# Work task:
Once the line containing "(s_cols sz) r ∧" is found in the entries below, restate it and each following line word for word, stopping after the line containing "cbn. destruct (live_row".

(Data to process)

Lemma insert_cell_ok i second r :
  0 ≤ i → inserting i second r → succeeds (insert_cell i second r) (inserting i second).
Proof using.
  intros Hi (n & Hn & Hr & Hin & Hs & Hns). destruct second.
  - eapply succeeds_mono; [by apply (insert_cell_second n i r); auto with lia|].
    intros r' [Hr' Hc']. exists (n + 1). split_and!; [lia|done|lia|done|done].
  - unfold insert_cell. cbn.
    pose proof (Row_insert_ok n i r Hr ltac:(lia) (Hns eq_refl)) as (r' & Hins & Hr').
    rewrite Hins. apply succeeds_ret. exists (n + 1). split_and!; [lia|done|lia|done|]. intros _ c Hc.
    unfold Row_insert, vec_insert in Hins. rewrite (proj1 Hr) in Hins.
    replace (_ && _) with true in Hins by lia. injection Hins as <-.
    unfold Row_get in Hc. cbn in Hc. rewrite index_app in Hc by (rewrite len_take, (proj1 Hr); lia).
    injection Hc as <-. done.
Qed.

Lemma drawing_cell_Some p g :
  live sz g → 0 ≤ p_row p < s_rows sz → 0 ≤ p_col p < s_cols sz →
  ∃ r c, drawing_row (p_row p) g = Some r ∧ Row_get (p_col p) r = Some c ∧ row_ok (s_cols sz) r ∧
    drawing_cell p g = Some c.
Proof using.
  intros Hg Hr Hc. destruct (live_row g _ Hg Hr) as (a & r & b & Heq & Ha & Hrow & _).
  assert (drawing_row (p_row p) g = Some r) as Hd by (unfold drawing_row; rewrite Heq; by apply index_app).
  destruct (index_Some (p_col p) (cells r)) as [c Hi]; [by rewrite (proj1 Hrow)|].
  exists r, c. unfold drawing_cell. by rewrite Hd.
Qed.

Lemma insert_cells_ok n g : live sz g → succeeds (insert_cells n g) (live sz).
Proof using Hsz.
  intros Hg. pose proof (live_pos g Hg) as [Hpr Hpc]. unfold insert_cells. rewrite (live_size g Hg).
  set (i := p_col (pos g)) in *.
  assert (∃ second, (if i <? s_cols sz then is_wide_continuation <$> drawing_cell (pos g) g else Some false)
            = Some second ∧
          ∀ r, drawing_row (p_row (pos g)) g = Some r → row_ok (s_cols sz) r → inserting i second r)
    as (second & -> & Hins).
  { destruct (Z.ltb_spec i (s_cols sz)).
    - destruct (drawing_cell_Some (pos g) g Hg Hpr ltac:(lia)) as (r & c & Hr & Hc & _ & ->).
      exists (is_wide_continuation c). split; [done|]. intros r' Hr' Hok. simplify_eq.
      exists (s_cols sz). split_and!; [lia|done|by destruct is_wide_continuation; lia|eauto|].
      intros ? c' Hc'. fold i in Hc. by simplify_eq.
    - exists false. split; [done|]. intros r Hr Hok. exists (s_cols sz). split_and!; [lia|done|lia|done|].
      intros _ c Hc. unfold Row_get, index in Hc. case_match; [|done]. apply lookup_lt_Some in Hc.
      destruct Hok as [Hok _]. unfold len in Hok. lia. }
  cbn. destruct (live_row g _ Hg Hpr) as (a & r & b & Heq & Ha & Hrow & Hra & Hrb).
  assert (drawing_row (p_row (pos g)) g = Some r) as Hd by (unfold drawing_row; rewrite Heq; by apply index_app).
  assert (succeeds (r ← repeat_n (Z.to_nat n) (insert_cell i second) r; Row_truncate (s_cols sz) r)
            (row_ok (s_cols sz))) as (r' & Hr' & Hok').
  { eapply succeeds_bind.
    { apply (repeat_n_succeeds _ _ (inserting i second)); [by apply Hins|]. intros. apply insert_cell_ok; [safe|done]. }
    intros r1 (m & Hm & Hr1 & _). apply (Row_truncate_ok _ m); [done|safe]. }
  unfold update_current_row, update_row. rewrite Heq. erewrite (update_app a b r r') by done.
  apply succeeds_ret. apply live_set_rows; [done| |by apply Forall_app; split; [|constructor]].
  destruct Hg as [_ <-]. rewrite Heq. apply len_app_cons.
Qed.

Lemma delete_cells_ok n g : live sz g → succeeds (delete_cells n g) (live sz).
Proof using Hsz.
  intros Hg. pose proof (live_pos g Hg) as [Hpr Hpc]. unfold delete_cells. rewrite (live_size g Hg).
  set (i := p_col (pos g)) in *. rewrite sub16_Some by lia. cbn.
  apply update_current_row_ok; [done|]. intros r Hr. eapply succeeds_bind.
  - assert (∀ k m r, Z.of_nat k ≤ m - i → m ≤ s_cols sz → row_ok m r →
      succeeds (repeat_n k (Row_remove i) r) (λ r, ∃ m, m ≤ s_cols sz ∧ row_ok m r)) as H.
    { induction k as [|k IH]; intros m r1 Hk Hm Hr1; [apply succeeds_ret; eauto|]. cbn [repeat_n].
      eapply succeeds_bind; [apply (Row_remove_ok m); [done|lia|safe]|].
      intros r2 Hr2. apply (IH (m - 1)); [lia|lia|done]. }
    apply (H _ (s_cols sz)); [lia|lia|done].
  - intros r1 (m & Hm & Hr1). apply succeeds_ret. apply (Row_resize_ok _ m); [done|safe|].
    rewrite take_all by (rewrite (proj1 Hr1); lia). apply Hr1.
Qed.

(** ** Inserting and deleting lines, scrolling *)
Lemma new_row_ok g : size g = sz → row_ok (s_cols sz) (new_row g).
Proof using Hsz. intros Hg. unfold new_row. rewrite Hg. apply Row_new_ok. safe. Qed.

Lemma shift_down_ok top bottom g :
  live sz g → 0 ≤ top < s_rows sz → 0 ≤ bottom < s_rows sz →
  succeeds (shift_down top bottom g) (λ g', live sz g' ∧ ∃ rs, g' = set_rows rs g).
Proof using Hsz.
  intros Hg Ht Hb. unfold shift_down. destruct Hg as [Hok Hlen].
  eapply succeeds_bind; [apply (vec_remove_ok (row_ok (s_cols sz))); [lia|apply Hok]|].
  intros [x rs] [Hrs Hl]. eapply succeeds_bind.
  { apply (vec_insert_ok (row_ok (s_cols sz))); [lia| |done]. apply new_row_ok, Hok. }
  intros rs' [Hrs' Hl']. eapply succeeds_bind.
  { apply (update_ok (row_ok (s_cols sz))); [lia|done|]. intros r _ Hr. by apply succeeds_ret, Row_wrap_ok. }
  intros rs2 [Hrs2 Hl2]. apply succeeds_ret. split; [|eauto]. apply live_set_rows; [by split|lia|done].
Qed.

(End Data to process)

# Solution to this task:
  ∃ r c, drawing_row (p_row p) g = Some r ∧ Row_get (p_col p) r = Some c ∧ row_ok (s_cols sz) r ∧
    drawing_cell p g = Some c.
Proof using.
  intros Hg Hr Hc. destruct (live_row g _ Hg Hr) as (a & r & b & Heq & Ha & Hrow & _).
  assert (drawing_row (p_row p) g = Some r) as Hd by (unfold drawing_row; rewrite Heq; by apply index_app).
  destruct (index_Some (p_col p) (cells r)) as [c Hi]; [by rewrite (proj1 Hrow)|].
  exists r, c. unfold drawing_cell. by rewrite Hd.
Qed.

Lemma insert_cells_ok n g : live sz g → succeeds (insert_cells n g) (live sz).
Proof using Hsz.
  intros Hg. pose proof (live_pos g Hg) as [Hpr Hpc]. unfold insert_cells. rewrite (live_size g Hg).
  set (i := p_col (pos g)) in *.
  assert (∃ second, (if i <? s_cols sz then is_wide_continuation <$> drawing_cell (pos g) g else Some false)
            = Some second ∧
          ∀ r, drawing_row (p_row (pos g)) g = Some r → row_ok (s_cols sz) r → inserting i second r)
    as (second & -> & Hins).
  { destruct (Z.ltb_spec i (s_cols sz)).
    - destruct (drawing_cell_Some (pos g) g Hg Hpr ltac:(lia)) as (r & c & Hr & Hc & _ & ->).
      exists (is_wide_continuation c). split; [done|]. intros r' Hr' Hok. simplify_eq.
      exists (s_cols sz). split_and!; [lia|done|by destruct is_wide_continuation; lia|eauto|].
      intros ? c' Hc'. fold i in Hc. by simplify_eq.
    - exists false. split; [done|]. intros r Hr Hok. exists (s_cols sz). split_and!; [lia|done|lia|done|].
      intros _ c Hc. unfold Row_get, index in Hc. case_match; [|done]. apply lookup_lt_Some in Hc.
      destruct Hok as [Hok _]. unfold len in Hok. lia. }
  cbn. destruct (live_row g _ Hg Hpr) as (a & r & b & Heq & Ha & Hrow & Hra & Hrb).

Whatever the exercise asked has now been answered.